The Earth’s equator, when projected against the backdrop of the stars defines the “Celestial Equator.” The Earth’s rotational axis is tilted by about 23½ degrees from the plane of the ecliptic, and, therefore, so is the Celestial Equator.
The plane of the Moon’s orbit is tilted by about 5 degrees from the ecliptic, in contrast to most other moons in our Solar system which (other than captured asteroids and such) orbit within a few degrees of the primary’s equator (cf. Jupiter and Saturn.)
Due to an amazing cosmic coincidence, the angular extent of both the Moon and the Sun, as seen from the surface of the Earth, are almost exactly equal, and about ½ degree. Both may vary a bit, as the orbits of neither the Earth nor the Moon are perfect circles, and as we get closer or farther from the Sun, its apparent diameter grows or shrinks (by a very small amount.) The same with the Moon.
As the Earth-Moon system orbits the Sun, occasionally the Moon passes directly between the Earth and Sun, causing a solar eclipse. But, since the center-to-center distance between the Moon and Sun (as viewed from the surface of the Earth) can be as much as ±5 degrees, and each is only ½ degree, more often than not the Moon will pass far “above” or “below” the Sun. Sometimes, when we are nearer than usual to the Sun (making it appear slightly larger) and the Moon is farther than usual (making it appear slightly smaller), when the two are aligned center-to-center, the Moon does not completely block the disk of the Sun, and a thin ring, or “Annulus” (Latin for “ring”) of Sun shows around the silhouette of the Moon. Annular eclipses are slightly more common than total solar eclipses.

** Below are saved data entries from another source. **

(** The six assignments to [current] in the render loop.  [current] is
    always a copy ([{ ...settings }]), never the target object itself, so
    the step is a function of two records; it returns [current] as the loop
    leaves it. *)
Definition interpolate (current target : ProcessorSettings) : ProcessorSettings :=
  {| Types.tileSize := lerp (Types.tileSize current) (Types.tileSize target);
     horizontalShift := lerp (horizontalShift current) (horizontalShift target);
     verticalShift := lerp (verticalShift current) (verticalShift target);
     scatterIntensity := lerp (scatterIntensity current) (scatterIntensity target);
     pattern := pattern target;
     opacity := opacity current;
     seed := seed target |}.

(** The fields the loop interpolates. *)
Definition numericFields : list (ProcessorSettings -> Q) :=
  [ horizontalShift; verticalShift; scatterIntensity; Types.tileSize ].

(** How far a field of [current] is from its value in [target]. *)
Definition distance (field : ProcessorSettings -> Q)
    (current target : ProcessorSettings) : Q :=
  Qabs (field current - field target).

(** [n] frames with the same [target]. *)
Fixpoint frames (n : nat) (current target : ProcessorSettings) : ProcessorSettings :=
  match n with
  | O => current
  | S k => frames k (interpolate current target) target
  end.

End PreviewArea.

(** ** The plain weave on integers

    [paritySign] is the plain factor as an integer; [plainSource] is the
    source pixel that the plain weave, without scatter and with one shifted
    axis, brings to a pixel of the destination. *)
Definition paritySign (n : Z) : Z := if (Z.rem n 2 =? 0)%Z then 1 else -1.

Definition plainSource (T hs vs width height : Z) (p : Z * Z) : Z * Z :=
  (((fst p - hs * paritySign (snd p / T)) mod width)%Z,
   ((snd p - vs * paritySign (fst p / T)) mod height)%Z).

(** ** PreviewArea.tsx: the render loop *)

Module PreviewLoop.

(** [img.onload]: the animation restarts from the "zero" effect, a copy of
    the settings with both shifts and the scatter at 0.  The settings are
    the ones the effect captured when [originalSrc] changed; the loop
    interpolates toward the settings of the current render. *)
Definition onload (settings : ProcessorSettings) : ProcessorSettings :=
  {| Types.tileSize := Types.tileSize settings;
     horizontalShift := 0;
     verticalShift := 0;
     scatterIntensity := 0;
     pattern := pattern settings;
     opacity := opacity settings;
     seed := seed settings |}.

(** What the loop keeps between two frames: [currentSettingsRef], the
    bitmap of the visible canvas and the temporary canvas. *)
Record LoopState : Type := mkLoop {
  current : ProcessorSettings;
  canvas : Raster;
  tempCanvas : HTMLCanvasElement
}.

(** [render]: one frame.  Without an image ([imageRef.current] is [null])
    the frame does nothing; with one it interpolates [current] toward the
    target and draws with the interpolated settings. *)
Definition render (Math_sin : Q -> Q) (browser : Browser) (img : option Raster)
    (target : ProcessorSettings) (st : LoopState) : LoopState :=
  match img with
  | None => st
  | Some image =>
      let next := PreviewArea.interpolate (current st) target in
      let drawn := renderWeave Math_sin browser (canvas st) image next (tempCanvas st) in
      mkLoop next (fst drawn) (snd drawn)
  end.

(** [n] frames in a row, as [requestAnimationFrame] schedules them. *)
Fixpoint renderFrames (Math_sin : Q -> Q) (browser : Browser) (img : option Raster)
    (target : ProcessorSettings) (n : nat) (st : LoopState) : LoopState :=
  match n with
  | O => st
  | S k =>
      renderFrames Math_sin browser img target k (render Math_sin browser img target st)
  end.

End PreviewLoop.

(** ** ControlPanel.tsx *)

Module ControlPanel.

(** [ImageDimensions] of types.ts. *)
Record ImageDimensions : Type := mkDimensions { imageWidth : Z; imageHeight : Z }.

(** [Math.round]: to the nearest integer, halves upward. *)
Definition Math_round (q : Q) : Z := Qfloor (q + 0.5).

(** [handleChange ('tileSize', value)]: [{ ...prev, tileSize: value }]. *)
Definition handleChange_tileSize (value : Q) (prev : ProcessorSettings)
    : ProcessorSettings :=
  {| Types.tileSize := value;
     horizontalShift := horizontalShift prev;
     verticalShift := verticalShift prev;
     scatterIntensity := scatterIntensity prev;
     pattern := pattern prev;
     opacity := opacity prev;
     seed := seed prev |}.

(** [handleGridPreset (division)]. *)
Definition handleGridPreset (imageDimensions : option ImageDimensions)
    (division : Z) (prev : ProcessorSettings) : ProcessorSettings :=
  match imageDimensions with
  | None => prev
  | Some d =>
      let size :=
        Math_floor (Math_min (inject_Z (imageWidth d)) (inject_Z (imageHeight d))
                    / inject_Z division) in
      handleChange_tileSize (Math_max 2 (inject_Z size)) prev
  end.

(** The grid shown beside "Grid Division":
    [Math.round (width / tileSize)] by [Math.round (height / tileSize)]. *)
Definition gridLabel (d : ImageDimensions) (settings : ProcessorSettings) : Z * Z :=
  (Math_round (inject_Z (imageWidth d) / Types.tileSize settings),
   Math_round (inject_Z (imageHeight d) / Types.tileSize settings)).

End ControlPanel.

(** ** App.tsx *)

Module App.

Definition DEFAULT_SETTINGS : ProcessorSettings :=
  {| Types.tileSize := 40;
     horizontalShift := 20;
     verticalShift := 20;
     scatterIntensity := 0;
     pattern := plain;
     opacity := 100;
     seed := 123 |}.

(** The settings [handleImageSelect] installs once the image is decoded:
    the defaults with a tile size and shifts derived from its size. *)
Definition handleImageSelect (width height : Z) : ProcessorSettings :=
  {| Types.tileSize :=
       inject_Z (Math_floor (Math_min (inject_Z width) (inject_Z height) / 10));
     horizontalShift := inject_Z (Math_floor (inject_Z width / 20));
     verticalShift := inject_Z (Math_floor (inject_Z height / 20));
     scatterIntensity := scatterIntensity DEFAULT_SETTINGS;
     pattern := pattern DEFAULT_SETTINGS;
     opacity := opacity DEFAULT_SETTINGS;
     seed := seed DEFAULT_SETTINGS |}.

End App.

(** ** The repeat of a pattern

    The number of tiles after which the factors of a pattern repeat, read
    off the moduli of [getShiftFactors]. *)
Definition patternPeriod (p : WeavePattern) : Z :=
  match p with
  | plain => 2
  | twill => 4
  | satin => 5
  | basket => 4
  end.

(** ** Sample inputs *)

(** A 4 by 4 image whose pixels are all different, and a canvas that has
    not been sized yet. *)
Definition img4 : Raster := mkRaster 4 4 (fun x y => rgba x y (x + y) 255).

Definition emptyCanvas : Raster := mkRaster 0 0 (fun _ _ => blank).

(** The same image with a hole: its pixel [(2, 2)] is transparent. *)
Definition img4hole : Raster :=
  mkRaster 4 4 (fun x y => if ((x =? 2) && (y =? 2))%Z then blank else rgba x y (x + y) 255).

(** A browser for the examples: it blends by keeping the source pixel, and
    a draw at fractional coordinates leaves a pixel as it was. *)
Definition sampleBrowser : Browser :=
  mkBrowser (fun src _ => src) (fun _ _ _ _ _ _ _ _ _ _ _ old => old).

(** * Properties *)

(** ** The remainder and the wrap-around *)

Lemma Qtrunc_nonneg (q : Q) : 0 <= q -> Qtrunc q = Qfloor q.
Proof.
  destruct q as [n d]. unfold Qle, Qtrunc, Qfloor. simpl. intros Hn.
  apply Z.quot_div_nonneg; lia.
Qed.

Lemma Qtrunc_nonpos (q : Q) : q <= 0 -> Qtrunc q = Qceiling q.
Proof.
  destruct q as [n d]. unfold Qle, Qtrunc, Qceiling, Qfloor. simpl. intros Hn.
  replace n with (- (- n))%Z at 1 by lia.
  rewrite Z.quot_opp_l by lia.
  f_equal. apply Z.quot_div_nonneg; lia.
Qed.

Lemma Qtrunc_comp (p q : Q) : p == q -> Qtrunc p = Qtrunc q.
Proof.
  intros E. destruct (Qlt_le_dec p 0) as [Hp | Hp].
  - rewrite !Qtrunc_nonpos; try (rewrite <- ?E; lra). now rewrite E.
  - rewrite !Qtrunc_nonneg; try (rewrite <- ?E; lra). now rewrite E.
Qed.

#[global] Instance js_rem_comp : Proper (Qeq ==> Qeq ==> Qeq) js_rem.
Proof.
  intros a a' Ea b b' Eb. unfold js_rem.
  rewrite (Qtrunc_comp (a / b) (a' / b')) by (now rewrite Ea, Eb).
  now rewrite Ea, Eb.
Qed.

Lemma Qtrunc_bounds_nonneg (q : Q) :
  0 <= q -> 0 <= q - inject_Z (Qtrunc q) < 1.
Proof.
  intros H. rewrite (Qtrunc_nonneg q H).
  pose proof (Qfloor_le q) as L. pose proof (Qlt_floor q) as U.
  rewrite inject_Z_plus in U. change (inject_Z 1) with 1 in U. lra.
Qed.

Lemma Qtrunc_bounds_nonpos (q : Q) :
  q <= 0 -> -1 < q - inject_Z (Qtrunc q) <= 0.
Proof.
  intros H. rewrite (Qtrunc_nonpos q H).
  pose proof (Qle_ceiling q) as U. pose proof (Qceiling_lt q) as L.
  unfold Z.sub in L. rewrite inject_Z_plus, inject_Z_opp in L.
  change (inject_Z 1) with 1 in L. lra.
Qed.

Lemma js_rem_factor (a b : Q) :
  ~ b == 0 -> js_rem a b == b * (a / b - inject_Z (Qtrunc (a / b))).
Proof. intros Hb. unfold js_rem. field. exact Hb. Qed.

Lemma js_rem_nonneg (a b : Q) : 0 < b -> 0 <= a -> 0 <= js_rem a b < b.
Proof.
  intros Hb Ha. rewrite js_rem_factor by lra.
  assert (Hq : 0 <= a / b) by (apply Qle_shift_div_l; lra).
  destruct (Qtrunc_bounds_nonneg _ Hq) as [L U].
  set (f := a / b - inject_Z (Qtrunc (a / b))) in *. split.
  - apply Qmult_le_0_compat; lra.
  - setoid_replace b with (b * 1) at 2 by ring. apply Qmult_lt_l; lra.
Qed.

Lemma js_rem_nonpos (a b : Q) : 0 < b -> a <= 0 -> - b < js_rem a b <= 0.
Proof.
  intros Hb Ha. rewrite js_rem_factor by lra.
  assert (Hq : a / b <= 0).
  { apply Qle_shift_div_r; lra. }
  destruct (Qtrunc_bounds_nonpos _ Hq) as [L U].
  set (f := a / b - inject_Z (Qtrunc (a / b))) in *. split.
  - setoid_replace (- b) with (b * -1) by ring. apply Qmult_lt_l; lra.
  - setoid_replace 0 with (b * 0) by ring. apply Qmult_le_l; lra.
Qed.

Import SpecWrap.

Lemma Qmod_range (v m : Q) : 0 < m -> 0 <= Qmod v m < m.
Proof.
  intros Hm. unfold Qmod.
  assert (E : v - m * inject_Z (Qfloor (v / m))
              == m * (v / m - inject_Z (Qfloor (v / m)))) by (field; lra).
  rewrite E. pose proof (Qfloor_le (v / m)) as L. pose proof (Qlt_floor (v / m)) as U.
  rewrite inject_Z_plus in U. change (inject_Z 1) with 1 in U.
  assert (B : 0 <= v / m - inject_Z (Qfloor (v / m)) < 1) by lra.
  clear L U. destruct B as [L U].
  set (f := v / m - inject_Z (Qfloor (v / m))) in *. split.
  - apply Qmult_le_0_compat; lra.
  - setoid_replace m with (m * 1) at 2 by ring. apply Qmult_lt_l; lra.
Qed.

(** Two residues in [[0, m)] that differ by a multiple of [m] are equal. *)
Lemma residue_unique (m r r' : Q) (k : Z) :
  0 < m -> 0 <= r < m -> 0 <= r' < m -> r == r' + m * inject_Z k -> r == r'.
Proof.
  intros Hm Hr Hr' E.
  destruct (Z_lt_le_dec k 1) as [Hk1 | Hk1].
  - destruct (Z_lt_le_dec (-1) k) as [Hk2 | Hk2].
    + assert (k = 0%Z) by lia. subst k. rewrite E. ring.
    + exfalso. assert (Hq : inject_Z k <= -1).
      { change (-1) with (inject_Z (-1)). rewrite <- Zle_Qle. exact Hk2. }
      assert (m * inject_Z k <= m * -1) by (apply Qmult_le_l; lra). lra.
  - exfalso. assert (Hq : 1 <= inject_Z k).
    { change 1 with (inject_Z 1). rewrite <- Zle_Qle. exact Hk1. }
    assert (m * 1 <= m * inject_Z k) by (apply Qmult_le_l; lra). lra.
Qed.

Lemma js_wrap_range (v m : Q) :
  0 < m -> 0 <= js_rem (js_rem v m + m) m < m.
Proof.
  intros Hm. apply js_rem_nonneg; [exact Hm|].
  destruct (Qlt_le_dec v 0) as [Hv | Hv].
  - pose proof (js_rem_nonpos v m Hm) as B. lra.
  - pose proof (js_rem_nonneg v m Hm Hv) as B. lra.
Qed.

At the average distance from the Earth that the Moon orbits, the central, darkest part of the Earth’s shadow (the “Umbra”) is a few degrees wide. Most months, at the time of a full Moon, the Moon is passing well above or below the Earth’s shadow. On average, about twice a year the Moon passes into the shadow, but not always into the central umbra, and at these times there is a “Penumbral” eclipse (pen (from Latin paene, near) + *umbra *(Latin for shadow)).